Identify all lines in the data containing the string "Lemma". Copy them out.

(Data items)
————

(** Steps that touch neither the URLs nor the two maps. *)
Lemma Inv_frame w w' :
  live w' = live w → purpose w' = purpose w → minted w' = minted w →
  audioSources (page w') = audioSources (page w) →
  effectSources w' = effectSources w →
  Inv w → Inv w'.
Proof.
  intros Hl Hp Hm Hs He [Ho Hf Hst Hc Hpu Hd]. split.
  - intros u f [H1 H2]. rewrite Hs. apply Ho. split; congruence.
  - intros u. rewrite Hl, Hm. apply Hf.
  - intros f u. rewrite Hs, Hp. apply Hst.
  - intros f u. rewrite He, Hp. apply Hc.
  - intros u q. rewrite Hp, Hm. apply Hpu.
  - intros u f. rewrite Hp, Hl. apply Hd.
Qed.

Lemma Inv_revoke u f w :
  purpose w !! u = Some (ForStream f) → Inv w → Inv (revokeObjectURL u w).
Proof.
  intros Hu [Ho Hf Hst Hc Hpu Hd]. split; simpl; try done.
  - intros u' f' [H1 H2]; simpl in *. apply Ho. split; [set_solver|done].
  - intros u' H. apply Hf. set_solver.
  - intros u' f' H. specialize (Hd _ _ H).
    assert (u' ≠ u) by congruence. set_solver.
Qed.

Lemma Inv_revoke_delete u f w :
  audioSources (page w) !! f = Some u →
  Inv w → Inv (setAudioSources (λ prev, delete f prev) (revokeObjectURL u w)).
Proof.
  intros Hu [Ho Hf Hst Hc Hpu Hd]. split; simpl; try done.
  - intros u' f' [H1 H2]; simpl in *.
    assert (Hlive : u' ∈ live w) by set_solver.
    specialize (Ho u' f' (conj Hlive H2)).
    destruct (decide (f' = f)) as [->|Hne].
    + rewrite Hu in Ho. set_solver.
    + by rewrite lookup_delete_ne.
  - intros u' H. apply Hf. set_solver.
  - intros f' u' H. apply lookup_delete_Some in H as [_ H]. by apply Hst.
  - intros u' f' H. specialize (Hd _ _ H). apply Hst in Hu.
    assert (u' ≠ u) by congruence. set_solver.
Qed.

————

ANSWER:
Lemma Inv_frame w w' :
Lemma Inv_revoke u f w :
Lemma Inv_revoke_delete u f w :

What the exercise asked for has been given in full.